Data for processing –
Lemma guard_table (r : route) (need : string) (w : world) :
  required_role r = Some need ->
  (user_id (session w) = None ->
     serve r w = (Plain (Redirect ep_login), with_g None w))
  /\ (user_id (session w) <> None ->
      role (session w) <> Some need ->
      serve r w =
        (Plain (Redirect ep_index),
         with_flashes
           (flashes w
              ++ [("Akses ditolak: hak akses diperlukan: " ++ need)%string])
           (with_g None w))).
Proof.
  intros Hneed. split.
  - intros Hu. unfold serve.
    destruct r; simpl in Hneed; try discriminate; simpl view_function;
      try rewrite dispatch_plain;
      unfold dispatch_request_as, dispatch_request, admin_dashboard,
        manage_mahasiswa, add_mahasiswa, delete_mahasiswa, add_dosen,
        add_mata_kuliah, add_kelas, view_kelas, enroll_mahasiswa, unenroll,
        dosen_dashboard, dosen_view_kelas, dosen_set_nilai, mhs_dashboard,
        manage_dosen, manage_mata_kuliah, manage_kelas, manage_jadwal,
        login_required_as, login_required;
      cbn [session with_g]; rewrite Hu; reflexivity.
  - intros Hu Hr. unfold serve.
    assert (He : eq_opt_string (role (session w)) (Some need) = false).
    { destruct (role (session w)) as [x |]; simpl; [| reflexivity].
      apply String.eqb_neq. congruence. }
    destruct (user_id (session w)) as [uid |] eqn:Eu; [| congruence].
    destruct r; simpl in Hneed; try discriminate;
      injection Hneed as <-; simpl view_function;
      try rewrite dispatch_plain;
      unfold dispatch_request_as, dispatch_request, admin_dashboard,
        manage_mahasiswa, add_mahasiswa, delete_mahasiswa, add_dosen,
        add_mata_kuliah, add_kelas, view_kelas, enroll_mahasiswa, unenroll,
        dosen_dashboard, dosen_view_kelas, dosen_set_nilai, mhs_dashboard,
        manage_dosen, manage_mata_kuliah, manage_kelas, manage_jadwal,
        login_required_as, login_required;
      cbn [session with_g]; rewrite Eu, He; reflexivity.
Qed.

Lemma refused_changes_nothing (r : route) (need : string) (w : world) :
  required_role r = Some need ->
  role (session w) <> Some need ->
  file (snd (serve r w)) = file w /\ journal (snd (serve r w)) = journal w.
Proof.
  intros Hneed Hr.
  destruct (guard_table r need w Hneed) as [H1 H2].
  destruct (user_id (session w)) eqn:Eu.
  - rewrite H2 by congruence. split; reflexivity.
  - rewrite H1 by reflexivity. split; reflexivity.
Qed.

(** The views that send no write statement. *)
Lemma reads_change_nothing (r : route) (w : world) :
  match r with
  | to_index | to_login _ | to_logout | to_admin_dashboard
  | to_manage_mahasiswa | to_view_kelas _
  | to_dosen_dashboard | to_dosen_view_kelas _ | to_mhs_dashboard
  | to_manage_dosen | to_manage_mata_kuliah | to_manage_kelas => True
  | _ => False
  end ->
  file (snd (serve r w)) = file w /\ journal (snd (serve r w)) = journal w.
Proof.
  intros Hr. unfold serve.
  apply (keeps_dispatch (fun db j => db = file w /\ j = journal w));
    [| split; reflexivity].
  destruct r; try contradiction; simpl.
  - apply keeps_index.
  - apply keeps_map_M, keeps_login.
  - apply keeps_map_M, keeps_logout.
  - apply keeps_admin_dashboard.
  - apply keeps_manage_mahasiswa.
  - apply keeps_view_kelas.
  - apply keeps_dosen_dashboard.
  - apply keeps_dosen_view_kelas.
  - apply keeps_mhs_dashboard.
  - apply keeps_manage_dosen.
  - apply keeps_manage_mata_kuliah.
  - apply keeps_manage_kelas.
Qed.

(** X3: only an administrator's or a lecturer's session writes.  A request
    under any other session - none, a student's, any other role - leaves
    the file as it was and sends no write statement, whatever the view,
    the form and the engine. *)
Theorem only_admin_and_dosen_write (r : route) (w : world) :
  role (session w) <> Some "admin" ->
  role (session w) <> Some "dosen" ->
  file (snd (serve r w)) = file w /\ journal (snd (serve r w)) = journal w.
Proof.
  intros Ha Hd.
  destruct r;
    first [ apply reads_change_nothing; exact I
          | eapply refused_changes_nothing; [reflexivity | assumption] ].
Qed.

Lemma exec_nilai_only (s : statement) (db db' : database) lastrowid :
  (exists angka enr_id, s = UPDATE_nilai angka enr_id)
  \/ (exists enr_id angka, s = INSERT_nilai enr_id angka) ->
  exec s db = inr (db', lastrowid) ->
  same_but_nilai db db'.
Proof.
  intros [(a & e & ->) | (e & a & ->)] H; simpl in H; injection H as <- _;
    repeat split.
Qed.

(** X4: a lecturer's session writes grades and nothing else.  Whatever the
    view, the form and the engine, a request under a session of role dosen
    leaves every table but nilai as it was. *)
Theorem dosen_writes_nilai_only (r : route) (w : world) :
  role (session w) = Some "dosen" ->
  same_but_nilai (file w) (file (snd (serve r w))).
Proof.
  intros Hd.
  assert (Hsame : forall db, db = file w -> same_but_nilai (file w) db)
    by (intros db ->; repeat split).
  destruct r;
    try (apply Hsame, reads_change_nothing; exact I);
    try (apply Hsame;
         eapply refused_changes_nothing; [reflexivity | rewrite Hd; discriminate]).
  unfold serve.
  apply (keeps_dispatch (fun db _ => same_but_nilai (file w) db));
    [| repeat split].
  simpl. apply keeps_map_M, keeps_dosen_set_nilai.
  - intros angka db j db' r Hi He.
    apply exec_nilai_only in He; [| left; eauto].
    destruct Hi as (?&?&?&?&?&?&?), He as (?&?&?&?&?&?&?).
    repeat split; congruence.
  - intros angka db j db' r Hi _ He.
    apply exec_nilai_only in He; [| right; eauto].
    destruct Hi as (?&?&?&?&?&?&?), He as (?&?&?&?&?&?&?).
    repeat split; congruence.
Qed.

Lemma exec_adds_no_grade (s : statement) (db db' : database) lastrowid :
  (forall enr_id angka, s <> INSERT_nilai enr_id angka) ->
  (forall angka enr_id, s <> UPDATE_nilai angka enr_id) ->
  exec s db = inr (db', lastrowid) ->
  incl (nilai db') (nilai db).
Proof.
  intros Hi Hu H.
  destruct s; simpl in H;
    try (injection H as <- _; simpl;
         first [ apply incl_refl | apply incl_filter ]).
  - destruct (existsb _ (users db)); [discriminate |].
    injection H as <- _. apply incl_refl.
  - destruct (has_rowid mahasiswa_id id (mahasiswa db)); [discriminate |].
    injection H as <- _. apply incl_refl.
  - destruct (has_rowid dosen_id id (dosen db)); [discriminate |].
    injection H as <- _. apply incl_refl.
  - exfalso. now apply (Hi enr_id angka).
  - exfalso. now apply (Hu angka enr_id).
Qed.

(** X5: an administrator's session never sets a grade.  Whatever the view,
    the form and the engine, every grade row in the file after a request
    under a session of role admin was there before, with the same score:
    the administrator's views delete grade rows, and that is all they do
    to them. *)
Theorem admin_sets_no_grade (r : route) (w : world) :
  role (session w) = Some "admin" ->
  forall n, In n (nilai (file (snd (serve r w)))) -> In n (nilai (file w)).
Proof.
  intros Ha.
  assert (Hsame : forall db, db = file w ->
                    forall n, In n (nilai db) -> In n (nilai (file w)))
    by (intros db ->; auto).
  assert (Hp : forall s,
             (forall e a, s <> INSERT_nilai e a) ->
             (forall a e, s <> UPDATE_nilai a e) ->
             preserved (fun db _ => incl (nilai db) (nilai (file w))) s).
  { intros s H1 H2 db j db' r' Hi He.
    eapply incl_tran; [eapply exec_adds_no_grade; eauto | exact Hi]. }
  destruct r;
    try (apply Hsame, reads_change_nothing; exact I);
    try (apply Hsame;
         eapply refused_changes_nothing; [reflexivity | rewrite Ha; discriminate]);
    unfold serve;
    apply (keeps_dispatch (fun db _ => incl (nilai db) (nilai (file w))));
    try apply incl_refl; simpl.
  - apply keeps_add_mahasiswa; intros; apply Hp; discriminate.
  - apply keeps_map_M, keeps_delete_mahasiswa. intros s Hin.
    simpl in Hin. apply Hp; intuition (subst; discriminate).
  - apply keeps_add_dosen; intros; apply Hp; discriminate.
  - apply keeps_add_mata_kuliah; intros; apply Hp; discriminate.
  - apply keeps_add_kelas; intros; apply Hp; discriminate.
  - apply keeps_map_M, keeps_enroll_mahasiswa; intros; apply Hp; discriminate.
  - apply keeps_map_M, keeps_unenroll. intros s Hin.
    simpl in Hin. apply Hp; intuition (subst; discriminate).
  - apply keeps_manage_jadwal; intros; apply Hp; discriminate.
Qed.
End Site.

Problem to solve –
Begin at the top of the listing above and set down each line exactly. Stop after the line that contains "- intros Hu. unfold serve.".

Response box –
Lemma guard_table (r : route) (need : string) (w : world) :
  required_role r = Some need ->
  (user_id (session w) = None ->
     serve r w = (Plain (Redirect ep_login), with_g None w))
  /\ (user_id (session w) <> None ->
      role (session w) <> Some need ->
      serve r w =
        (Plain (Redirect ep_index),
         with_flashes
           (flashes w
              ++ [("Akses ditolak: hak akses diperlukan: " ++ need)%string])
           (with_g None w))).
Proof.
  intros Hneed. split.
  - intros Hu. unfold serve.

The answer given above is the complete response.